Chuck Noll took over the wretched Steelers in 1969, and following a 1-13 initial campaign, Pittsburgh became the team the Steel City knew and loved: gritty, hard-nosed, aggressive, blue collar, much like the city at the confluence of the Ohio, Allegheny and Mongahela Rivers.
Starting in 1972, the Steelers did not miss the playoffs for the remainder of the decade. The Cowboys made the playoffs every season between 1966 and 1983 EXCEPT for 1974, when the older roster from Super Bowls V and VI was transitioning to the younger group which went to Super Bowls X, XII and XIII.
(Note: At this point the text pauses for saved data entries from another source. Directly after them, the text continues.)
Lemma no_nul_print (values : list cstr) : Forall no_nul values -> no_nul (csv_print mode q d values).
Proof.
  assert (Q : forall v, no_nul v -> no_nul (quoted mode q v))
    by (intros v Hv; apply no_nul_cons; split; [done|]; apply no_nul_app; split; [by apply no_nul_value|apply no_nul_cons; split; [done|constructor]]).
  induction 1 as [|v values Hv Hvs IH]; [constructor|]. destruct values as [|v' values]; [by apply Q|]. cbn [csv_print] in *.
  apply no_nul_app. split; [by apply Q|]. by apply no_nul_cons.
Qed.

Lemma print_loop (fields : list cstr) : forall (values : sets) (columns : list cstr) (q0 : Z), fields <> [] -> Forall no_nul fields -> length fields = length columns ->
  exists fuel, escaped_loop fuel self (at_start values (csv_print mode q d fields) columns q0) = Ret (values ++ zip columns fields, [], Some []).
Proof.
  induction fields as [|v fields IH]; intros values columns q0 Hne Hn Hlen; [done|]. destruct columns as [|column columns]; [done|].
  inversion Hn as [|? ? Hv Hvs]; subst. injection Hlen as Hlen. destruct fields as [|v' fields].
  - destruct columns; [|done]. cbn [csv_print]. rewrite <- (app_nil_r (quoted mode q v)). apply field_loop; [done|]. left. split; [done|]. by exists 1%nat.
  - change (csv_print mode q d (v :: v' :: fields)) with (quoted mode q v ++ d :: csv_print mode q d (v' :: fields)).
    apply field_loop; [done|]. right. eexists. split; [done|]. split; [by apply no_nul_print|].
    destruct (IH (values ++ [(column, v)]) columns 0 ltac:(done) Hvs Hlen) as [fuel HF]. exists fuel. rewrite HF. cbn [zip zip_with]. by rewrite <- app_assoc.
Qed.
End read.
Super Bowl XIII provided the first Super Bowl rematch. The Steelers and Cowboys faced off three years prior in a thrilling game won by Pittsburgh 21-17. Dallas scored first and led into the fourth quarter, but a blocked punt turned the tide in favor of the Steelers. Terry Bradshaw threw a 64-yard touchdown pass to Lynn Swann with three minutes left to give his team a 21-10 lead, but Bradshaw was knocked out cold on the play by Larry Cole. The Cowboys came back to score on a 34-yard touchdown pass from Roger Staubach to Percy Howard–the ONLY CATCH of his NFL career! Dallas got the ball back, but on the game’s last play, Staubach was intercepted in the end zone by Glen Edwards.
The 1978 Steelers was Pittsburgh’s best team. They went 14-2, losing only to the Oilers at home and the Rams on the road. Pittsburgh’s offense had morphed from a run-heavy playbook reliant on Franco Harris into a high-flying aerial circus, with Bradshaw throwing to fleet receivers Swann and John Stallworth. The Steel Curtain was aging, but Joe Greene, Jack Ham, Jack Lambert and Mel Blount were still playing at their Hall of Fame levels.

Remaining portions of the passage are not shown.